- **Task prompt**:
Copy out each line of the listing below where the string "skipn" appears.

|---|

(** * M3U8 playlist parser and segment download pipeline

    A shallow embedding of [src/utils/videoDownloader.ts]: the static
    methods of [M3U8Parser] ([parsePlaylist], [resolveUrl]) and the
    methods of [VideoDownloader] ([downloadM3U8], [cancelDownload]),
    together with the fragments of the ECMAScript library they call
    (strings of UTF-16 code units, IEEE 754 doubles, [parseInt],
    [parseFloat], [Math.round], typed arrays), and of the handlers
    [handleUrlSubmit] and [handleDownload] of [src/App.tsx], which call
    them. *)

From Stdlib Require Import List Bool Arith ZArith NArith PArith Lia.
From Stdlib Require Import QArith Qround Qpower Qreduction Lqa.
From Stdlib Require Import Strings.Ascii Strings.String Strings.Byte DecimalString.
From Stdlib Require Import SpecFloat.
Import ListNotations.

Local Open Scope string_scope.
Local Open Scope list_scope.

(* ================================================================== *)
(** * ECMAScript strings *)
(* ================================================================== *)

(** A JavaScript string is a finite sequence of UTF-16 code units.  All the
    string methods used by the source ([split], [trim], [startsWith],
    [lastIndexOf], [substring], [match] without the [u] flag) work on code
    units, so a string is a list of numbers. *)
Module Js.

Definition code_unit := N.
Definition jsstring := list code_unit.

(** A string literal of the source, given by its ASCII characters. *)
Definition lit (s : string) : jsstring :=
  map N_of_ascii (list_ascii_of_string s).

Definition LF : code_unit := 10%N.
Definition slash : code_unit := 47%N.
Definition colon : code_unit := 58%N.
Definition hash : code_unit := 35%N.
Definition dot : code_unit := 46%N.

(** [WhiteSpace] and [LineTerminator] code points of ECMA-262, the
    characters removed by [String.prototype.trim] and skipped by [parseInt]
    and [parseFloat]. *)
Definition isWhiteSpace (c : code_unit) : bool :=
  existsb (N.eqb c)
    [9; 10; 11; 12; 13; 32; 160; 5760;
     8192; 8193; 8194; 8195; 8196; 8197; 8198; 8199; 8200; 8201; 8202;
     8232; 8233; 8239; 8287; 12288; 65279]%N.

Fixpoint dropWhile {A} (f : A -> bool) (l : list A) : list A :=
  match l with
  | [] => []
  | x :: l' => if f x then dropWhile f l' else l
  end.

Fixpoint takeWhile {A} (f : A -> bool) (l : list A) : list A :=
  match l with
  | [] => []
  | x :: l' => if f x then x :: takeWhile f l' else []
  end.

Definition trimStart (s : jsstring) : jsstring := dropWhile isWhiteSpace s.
Definition trimEnd (s : jsstring) : jsstring :=
  rev (dropWhile isWhiteSpace (rev s)).

(** [s.trim()] *)
Definition trim (s : jsstring) : jsstring := trimEnd (trimStart s).

(** [s.startsWith(prefix)] *)
Fixpoint startsWith (s prefix : jsstring) {struct prefix} : bool :=
  match prefix, s with
  | [], _ => true
  | _ :: _, [] => false
  | p :: prefix', c :: s' => N.eqb c p && startsWith s' prefix'
  end.

(** [s.split(sep)] for a separator of one code unit. *)
Fixpoint split (sep : code_unit) (s : jsstring) : list jsstring :=
  match s with
  | [] => [[]]
  | c :: s' =>
      if N.eqb c sep then [] :: split sep s'
      else match split sep s' with
           | [] => [[c]]
           | w :: ws => (c :: w) :: ws
           end
  end.

(** [s.lastIndexOf(c)] for a needle of one code unit; [-1] when absent. *)
Fixpoint lastIndexOf_from (i : Z) (found : Z) (c : code_unit) (s : jsstring) : Z :=
  match s with
  | [] => found
  | x :: s' => lastIndexOf_from (i + 1) (if N.eqb x c then i else found) c s'
  end.

Definition lastIndexOf (s : jsstring) (c : code_unit) : Z :=
  lastIndexOf_from 0 (-1) c s.

(** [s.substring(a, b)]: both indices are clamped to [0 .. s.length] and
    swapped when [a > b]. *)
Definition substring (s : jsstring) (a b : Z) : jsstring :=
  let len := Z.of_nat (List.length s) in
  let a' := Z.min (Z.max a 0) len in
  let b' := Z.min (Z.max b 0) len in
  let from := Z.min a' b' in
  let to := Z.max a' b' in
  firstn (Z.to_nat (to - from)) (skipn (Z.to_nat from) s).

(** Decimal digits of a non-negative integer, as produced by the template
    literal [`${n}`] on an integral Number below 2^53. *)
Definition decimal (n : nat) : jsstring :=
  lit (NilZero.string_of_uint (Nat.to_uint n)).

Definition isDigit (c : code_unit) : bool := (48 <=? c)%N && (c <=? 57)%N.
Definition digitValue (c : code_unit) : Z := Z.of_N c - 48.

(** [s === t] on strings. *)
Fixpoint string_eqb (s t : jsstring) : bool :=
  match s, t with
  | [], [] => true
  | c :: s', d :: t' => N.eqb c d && string_eqb s' t'
  | _, _ => false
  end.

(** Thrown values.  An object that is an [instanceof Error] (which
    includes [TypeError] and the [DOMException] of an aborted fetch) is
    known by its [name] and [message]; any other thrown value by the
    string it converts to. *)
Inductive thrown :=
| ErrorObject (name message : jsstring)
| OtherValue (toString : jsstring).

(** [new Error(message)] *)
Definition Error (message : jsstring) : thrown :=
  ErrorObject (lit "Error") message.

(** The [TypeError] raised by a property access on [undefined] or [null]
    (the message is the one V8 prints). *)
Definition TypeError_reading (base property : string) : thrown :=
  ErrorObject (lit "TypeError")
    (lit "Cannot read properties of " ++ lit base ++ lit " (reading '"
       ++ lit property ++ lit "')").

(** [`${error}`]: [Error.prototype.toString] for error objects. *)
Definition toString (e : thrown) : jsstring :=
  match e with
  | ErrorObject [] message => message
  | ErrorObject name [] => name
  | ErrorObject name message => name ++ lit ": " ++ message
  | OtherValue str => str
  end.

(** The outcome of evaluating a function body. *)
Inductive completion (A : Type) :=
| Normal (a : A)
| Throw (e : thrown).
Arguments Normal {A} a.
Arguments Throw {A} e.

End Js.
Import Js.

(* ================================================================== *)
(** * ECMAScript Numbers *)
(* ================================================================== *)

(** The Number type is IEEE 754 binary64.  Its values are those of the
    Standard Library's [spec_float] (signed zeros, signed infinities, one
    NaN, and finite values [m * 2^e] with [m < 2^53] and
    [-1074 <= e <= 971], normalised so that [2^52 <= m] unless
    [e = -1074]).  Every arithmetic operation returns the exact rational
    result rounded to the nearest representable value, ties to the even
    mantissa, which is how IEEE 754 and ECMA-262 define them. *)
Module Number.

Definition number := spec_float.

Definition NaN : number := S754_nan.
Definition zero : number := S754_zero false.

(** The rational value of a finite number. *)
Definition to_Q (x : number) : Q :=
  match x with
  | S754_finite s m e =>
      (inject_Z (if s then Zneg m else Zpos m) * 2 ^ e)%Q
  | _ => 0%Q
  end.

(** Magnitude of a finite number. *)
Definition mag (x : number) : Q :=
  match x with
  | S754_finite _ m e => (inject_Z (Zpos m) * 2 ^ e)%Q
  | _ => 0%Q
  end.

(** [floor (log2 q)] for a positive rational [q]. *)
Definition flog2 (q : Q) : Z :=
  let k := (Z.log2 (Qnum q) - Z.log2 (Zpos (Qden q)))%Z in
  if Qle_bool (2 ^ k) q then k else (k - 1)%Z.

(** The integer nearest to [q], ties to even. *)
Definition round_half_even (q : Q) : Z :=
  let f := Qfloor q in
  match (q - inject_Z f ?= 1 # 2)%Q with
  | Lt => f
  | Gt => (f + 1)%Z
  | Eq => if Z.even f then f else (f + 1)%Z
  end.

(** The exponent of the doubles around a positive rational [q]: that of
    the binade of [q], or the subnormal exponent. *)
Definition exponent_of (q : Q) : Z := Z.max (flog2 q - 52) (-1074).

(** Rounding of a positive rational [q] to the nearest double, with sign
    [s]: the mantissa is [q / 2^e] rounded to an integer; a mantissa that
    reaches [2^53] moves to the next binade, a result beyond the largest
    double is an infinity, and a mantissa of 0 is a zero. *)
Definition round_pos (s : bool) (q : Q) : number :=
  let q := Qred q in
  let e := exponent_of q in
  let m := round_half_even (q / 2 ^ e) in
  let '(m, e) := if (m =? 2 ^ 53)%Z then (2 ^ 52, e + 1)%Z else (m, e) in
  match m with
  | Zpos p => if (971 <? e)%Z then S754_infinity s else S754_finite s p e
  | _ => S754_zero s
  end.

(** The value [round_pos] aims at, before the overflow test. *)
Definition rounded_value (q : Q) : Q :=
  (inject_Z (round_half_even (q / 2 ^ exponent_of q)) * 2 ^ exponent_of q)%Q.

(** Rounding of an arbitrary rational; an exact zero is [+0]. *)
Definition of_Q (q : Q) : number :=
  match (q ?= 0)%Q with
  | Eq => S754_zero false
  | Gt => round_pos false q
  | Lt => round_pos true (- q)
  end.

Definition of_Z (z : Z) : number := of_Q (inject_Z z).
Definition of_nat (n : nat) : number := of_Z (Z.of_nat n).

(** [x + y] *)
Definition add (x y : number) : number :=
  match x, y with
  | S754_nan, _ | _, S754_nan => S754_nan
  | S754_infinity sx, S754_infinity sy =>
      if Bool.eqb sx sy then x else S754_nan
  | S754_infinity _, _ => x
  | _, S754_infinity _ => y
  | S754_zero sx, S754_zero sy => S754_zero (sx && sy)
  | S754_zero _, _ => y
  | _, S754_zero _ => x
  | S754_finite _ _ _, S754_finite _ _ _ => of_Q (to_Q x + to_Q y)
  end.

Definition sign_of (x : number) : bool :=
  match x with
  | S754_zero s | S754_infinity s | S754_finite s _ _ => s
  | S754_nan => false
  end.

(** [x * y] *)
Definition mul (x y : number) : number :=
  let s := xorb (sign_of x) (sign_of y) in
  match x, y with
  | S754_nan, _ | _, S754_nan => S754_nan
  | S754_infinity _, S754_zero _ | S754_zero _, S754_infinity _ => S754_nan
  | S754_infinity _, _ | _, S754_infinity _ => S754_infinity s
  | S754_zero _, _ | _, S754_zero _ => S754_zero s
  | S754_finite _ _ _, S754_finite _ _ _ => round_pos s (mag x * mag y)
  end.

(** [x / y] *)
Definition div (x y : number) : number :=
  let s := xorb (sign_of x) (sign_of y) in
  match x, y with
  | S754_nan, _ | _, S754_nan => S754_nan
  | S754_infinity _, S754_infinity _ | S754_zero _, S754_zero _ => S754_nan
  | S754_infinity _, _ | _, S754_zero _ => S754_infinity s
  | S754_zero _, _ | _, S754_infinity _ => S754_zero s
  | S754_finite _ _ _, S754_finite _ _ _ => round_pos s (mag x / mag y)
  end.

(** [x <= y] *)
Definition leb (x y : number) : bool :=
  match x, y with
  | S754_nan, _ | _, S754_nan => false
  | S754_infinity true, _ | _, S754_infinity false => true
  | S754_infinity false, _ | _, S754_infinity true => false
  | _, _ => Qle_bool (to_Q x) (to_Q y)
  end.

(** [Math.round(x)]: the integral Number closest to [x], the one closer to
    +Infinity on a tie; a zero result keeps the sign of [x]. *)
Definition Math_round (x : number) : number :=
  match x with
  | S754_finite s _ _ =>
      let z := Qfloor (to_Q x + (1 # 2)) in
      if (z =? 0)%Z then S754_zero s else of_Z z
  | _ => x
  end.

(** A positive finite number whose magnitude lies between two powers of
    two. *)
Definition in_range (x : number) (lo hi : Z) : Prop :=
  (exists m e, x = S754_finite false m e)
  /\ (2 ^ lo <= mag x)%Q /\ (mag x <= 2 ^ hi)%Q.

(** ** Numeric literals in strings *)

Definition digits_value (radix : Z) (ds : jsstring) : Z :=
  fold_left (fun acc c => (acc * radix + digitValue c)%Z) ds 0%Z.

Definition strip_sign (s : jsstring) : bool * jsstring :=
  match s with
  | 43%N :: s' => (false, s')
  | 45%N :: s' => (true, s')
  | _ => (false, s)
  end.

(** The value of an [ExponentPart] at the head of [s], or 0 when [s] does
    not start with one. *)
Definition exponentPart (s : jsstring) : Z :=
  match s with
  | c :: s' =>
      if N.eqb c 101 || N.eqb c 69 then
        let '(neg, s'') := strip_sign s' in
        match takeWhile isDigit s'' with
        | [] => 0%Z
        | ds => if neg then (- digits_value 10 ds)%Z else digits_value 10 ds
        end
      else 0%Z
  | [] => 0%Z
  end.

Inductive literal :=
| LitInfinity
| LitDecimal (q : Q).

(** The longest prefix of [s] that is a [StrUnsignedDecimalLiteral], as a
    value. *)
Definition strUnsignedDecimalLiteral (s : jsstring) : option literal :=
  if startsWith s (lit "Infinity") then Some LitInfinity
  else
    let ip := takeWhile isDigit s in
    let r1 := skipn (List.length ip) s in
    match r1 with
    | 46%N :: r2 =>
        let fp := takeWhile isDigit r2 in
        match ip, fp with
        | [], [] => None
        | _, _ =>
            let r3 := skipn (List.length fp) r2 in
            Some (LitDecimal
                    (inject_Z (digits_value 10 (ip ++ fp))
                     * 10 ^ (exponentPart r3 - Z.of_nat (List.length fp)))%Q)
        end
    | _ =>
        match ip with
        | [] => None
        | _ => Some (LitDecimal
                       (inject_Z (digits_value 10 ip) * 10 ^ exponentPart r1)%Q)
        end
    end.

(** [parseFloat(s)] *)
Definition parseFloat (s : jsstring) : number :=
  let '(neg, u) := strip_sign (trimStart s) in
  match strUnsignedDecimalLiteral u with
  | None => NaN
  | Some LitInfinity => S754_infinity neg
  | Some (LitDecimal q) =>
      if Qeq_bool q 0 then S754_zero neg else round_pos neg q
  end.

Definition isHexDigit (c : code_unit) : bool :=
  isDigit c || ((97 <=? c)%N && (c <=? 102)%N) || ((65 <=? c)%N && (c <=? 70)%N).

Definition hexDigitValue (c : code_unit) : Z :=
  if isDigit c then digitValue c
  else if (97 <=? c)%N then (Z.of_N c - 87)%Z
  else (Z.of_N c - 55)%Z.

(** [parseInt(s)] with no radix argument. *)
Definition parseInt (s : jsstring) : number :=
  let '(neg, u) := strip_sign (trimStart s) in
  let hex := startsWith u (lit "0x") || startsWith u (lit "0X") in
  let mathInt :=
    if hex then
      match takeWhile isHexDigit (skipn 2 u) with
      | [] => None
      | ds => Some (fold_left (fun acc c => (acc * 16 + hexDigitValue c)%Z) ds 0%Z)
      end
    else
      match takeWhile isDigit u with
      | [] => None
      | ds => Some (digits_value 10 ds)
      end in
  match mathInt with
  | None => NaN
  | Some 0%Z => S754_zero neg
  | Some z => round_pos neg (inject_Z z)
  end.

|---|

- **Response to this task**:
  firstn (Z.to_nat (to - from)) (skipn (Z.to_nat from) s).
    let r1 := skipn (List.length ip) s in
            let r3 := skipn (List.length fp) r2 in
      match takeWhile isHexDigit (skipn 2 u) with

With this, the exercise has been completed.